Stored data
%%
(* ===== verification/KVFormat.v ===== *)
(** KV cache layouts (l0/kv_format.py): detection from the shape of a tensor
    and normalisation to block-first order.

    A tensor is its shape and its elements by index; [movedim(1, 0)] is a view
    that swaps the first two dimensions. *)
From S2P Require Import Prelude.
Local Open Scope py_scope.
Local Open Scope Z_scope.

Inductive GPUKVFormat := FA_BLOCK_FIRST | FA_KV_FIRST | FA_SPLIT | MLA.

#[export] Instance GPUKVFormat_eq_dec : EqDecision GPUKVFormat.
Proof. solve_decision. Defined.

(** [num_blocks is None or shape[0] == num_blocks] *)
Definition blocks_match (num_blocks : option Z) (d : Z) : bool :=
  match num_blocks with None => true | Some n => d =? n end.

Definition detect (shape : list Z) (num_blocks : option Z) : res GPUKVFormat :=
  let n := Zlen shape in
  let d0 := default 0 (shape !! 0%nat) in
  let d1 := default 0 (shape !! 1%nat) in
  if (n =? 5) && (d1 =? 2) && blocks_match num_blocks d0 then Ok FA_BLOCK_FIRST
  else if (n =? 5) && (d0 =? 2) then Ok FA_KV_FIRST
  else if n =? 4 then Ok FA_SPLIT
  else if (n =? 3) && blocks_match num_blocks d0 then Ok MLA
  else Raise ValueError.

Record tensor (E : Type) := mkTensor { shape : list Z; at_index : list Z -> E }.
Arguments mkTensor {E} shape at_index.
Arguments shape {E} t.
Arguments at_index {E} t.

(** [t.movedim(1, 0)]; fewer than two dimensions raise. *)
Definition movedim_1_0 {E} (t : tensor E) : res (tensor E) :=
  match shape t with
  | a :: b :: rest =>
      Ok (mkTensor (b :: a :: rest)
            (fun i => match i with x :: y :: i' => at_index t (y :: x :: i') | _ => at_index t i end))
  | _ => Raise IndexError
  end.

Fixpoint res_map {X Y} (f : X -> res Y) (l : list X) : res (list Y) :=
  match l with
  | [] => Ok []
  | x :: l' => let? y := f x in let? ys := res_map f l' in Ok (y :: ys)
  end.

(** [normalize]; [tensors[0]] of an empty list raises. *)
Definition normalize {E} (tensors : list (tensor E)) (num_blocks : option Z)
    : res (list (tensor E)) :=
  match tensors with
  | [] => Raise IndexError
  | t :: _ =>
      let? fmt := detect (shape t) num_blocks in
      if decide (fmt = FA_KV_FIRST) then res_map movedim_1_0 tensors else Ok tensors
  end.

(** ** What detection decides *)

(** The shapes each layout admits, written as the module documents them. *)
Definition layout_shape (f : GPUKVFormat) (num_blocks : option Z) (s : list Z) : Prop :=
  match f with
  | FA_BLOCK_FIRST => exists nb bs nh hs, s = [nb; 2; bs; nh; hs] /\ blocks_match num_blocks nb = true
  | FA_KV_FIRST => exists nb bs nh hs, s = [2; nb; bs; nh; hs]
  | FA_SPLIT => exists nb bs nh hs, s = [nb; bs; nh; hs]
  | MLA => exists nb bs hs, s = [nb; bs; hs] /\ blocks_match num_blocks nb = true
  end.

Lemma shape_5 (s : list Z) : Zlen s = 5 -> exists a b c d e, s = [a; b; c; d; e].
Proof. destruct s as [|a [|b [|c [|d [|e [|]]]]]]; unfold Zlen; simpl; try lia. by eauto 10. Qed.
Lemma shape_4 (s : list Z) : Zlen s = 4 -> exists a b c d, s = [a; b; c; d].
Proof. destruct s as [|a [|b [|c [|d [|]]]]]; unfold Zlen; simpl; try lia. by eauto 10. Qed.
Lemma shape_3 (s : list Z) : Zlen s = 3 -> exists a b c, s = [a; b; c].
Proof. destruct s as [|a [|b [|c [|]]]]; unfold Zlen; simpl; try lia. by eauto 10. Qed.

(** Refuting that a shape has some layout. *)
Ltac no_layout :=
  try match goal with Hs : layout_shape ?f _ _ |- _ => try (is_var f; destruct f); simpl in Hs end;
  repeat match goal with
         | H : ex _ |- _ => destruct H as [? H]
         | H : _ /\ _ |- _ => destruct H
         end;
  simplify_eq; try congruence; exfalso; unfold Zlen in *; simpl in *; lia.


(** Normalisation of a KV-first cache gives tensors whose first dimension
    is the block, with element [(block, kv, ...)] equal to [(kv, block, ...)] of
    the original; every other layout is returned as it is. *)
Lemma normalize_block_first {E} (tensors : list (tensor E)) num_blocks f :
  (exists t rest, tensors = t :: rest /\ detect (shape t) num_blocks = Ok f) ->
  (f = FA_KV_FIRST -> Forall (fun t => exists nb bs nh hs, shape t = [2; nb; bs; nh; hs]) tensors) ->
  exists out, normalize tensors num_blocks = Ok out /\
    if decide (f = FA_KV_FIRST) then
      Forall2 (fun t t' => shape t' = default 0 (shape t !! 1%nat) :: 2 :: drop 2 (shape t) /\
        forall b kv i, at_index t' (b :: kv :: i) = at_index t (kv :: b :: i)) tensors out
    else out = tensors.
Proof.
  intros (t & rest & -> & Hd) Hall. unfold normalize. rewrite Hd. cbn [res_bind].
  destruct (decide (f = FA_KV_FIRST)) as [->|]; [|by eauto].
  specialize (Hall eq_refl). clear Hd. revert Hall. generalize (t :: rest). intros l Hall.
  induction Hall as [|t' ts (nb & bs & nh & hs & Ht) _ IH].
  - exists []. split; [done|constructor].
  - destruct IH as (out & Eo & Ho). simpl. unfold movedim_1_0 at 1. rewrite Ht, Eo. simpl.
    eexists. split; [reflexivity|]. constructor; [|done]. rewrite Ht. by split.
Qed.

(** The docstring says a leading 2 alone makes a layout KV-first; two padded
    blocks are taken for block-first. *)
Example leading_two_alone : detect [2; 2; 128; 8; 128] None = Ok FA_BLOCK_FIRST.
Proof. reflexivity. Qed.

Lemma normalize_block_first_witness :
  let t := mkTensor [2; 4; 3; 2; 2] (fun i => i) in
  exists out, normalize [t] (Some 4) = Ok out /\
    Forall2 (fun t t' => shape t' = default 0 (shape t !! 1%nat) :: 2 :: drop 2 (shape t) /\
        forall b kv i, at_index t' (b :: kv :: i) = at_index t (kv :: b :: i)) [t] out.
Proof.
  intros t. destruct (normalize_block_first [t] (Some 4) FA_KV_FIRST) as (out & E & H).
  - exists t, []. split; reflexivity.
  - intros _. constructor; [|constructor]. by exists 4, 3, 2, 2.
  - exists out. split; [exact E|exact H].
Defined.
%%
Write out only the lines that run from the line containing "if decide (fmt" through the line containing "if decide (f = FA_KV_FIRST) then", both included, exactly as they appear above.

      if decide (fmt = FA_KV_FIRST) then res_map movedim_1_0 tensors else Ok tensors
  end.

(** ** What detection decides *)

(** The shapes each layout admits, written as the module documents them. *)
Definition layout_shape (f : GPUKVFormat) (num_blocks : option Z) (s : list Z) : Prop :=
  match f with
  | FA_BLOCK_FIRST => exists nb bs nh hs, s = [nb; 2; bs; nh; hs] /\ blocks_match num_blocks nb = true
  | FA_KV_FIRST => exists nb bs nh hs, s = [2; nb; bs; nh; hs]
  | FA_SPLIT => exists nb bs nh hs, s = [nb; bs; nh; hs]
  | MLA => exists nb bs hs, s = [nb; bs; hs] /\ blocks_match num_blocks nb = true
  end.

Lemma shape_5 (s : list Z) : Zlen s = 5 -> exists a b c d e, s = [a; b; c; d; e].
Proof. destruct s as [|a [|b [|c [|d [|e [|]]]]]]; unfold Zlen; simpl; try lia. by eauto 10. Qed.
Lemma shape_4 (s : list Z) : Zlen s = 4 -> exists a b c d, s = [a; b; c; d].
Proof. destruct s as [|a [|b [|c [|d [|]]]]]; unfold Zlen; simpl; try lia. by eauto 10. Qed.
Lemma shape_3 (s : list Z) : Zlen s = 3 -> exists a b c, s = [a; b; c].
Proof. destruct s as [|a [|b [|c [|]]]]; unfold Zlen; simpl; try lia. by eauto 10. Qed.

(** Refuting that a shape has some layout. *)
Ltac no_layout :=
  try match goal with Hs : layout_shape ?f _ _ |- _ => try (is_var f; destruct f); simpl in Hs end;
  repeat match goal with
         | H : ex _ |- _ => destruct H as [? H]
         | H : _ /\ _ |- _ => destruct H
         end;
  simplify_eq; try congruence; exfalso; unfold Zlen in *; simpl in *; lia.


(** Normalisation of a KV-first cache gives tensors whose first dimension
    is the block, with element [(block, kv, ...)] equal to [(kv, block, ...)] of
    the original; every other layout is returned as it is. *)
Lemma normalize_block_first {E} (tensors : list (tensor E)) num_blocks f :
  (exists t rest, tensors = t :: rest /\ detect (shape t) num_blocks = Ok f) ->
  (f = FA_KV_FIRST -> Forall (fun t => exists nb bs nh hs, shape t = [2; nb; bs; nh; hs]) tensors) ->
  exists out, normalize tensors num_blocks = Ok out /\
    if decide (f = FA_KV_FIRST) then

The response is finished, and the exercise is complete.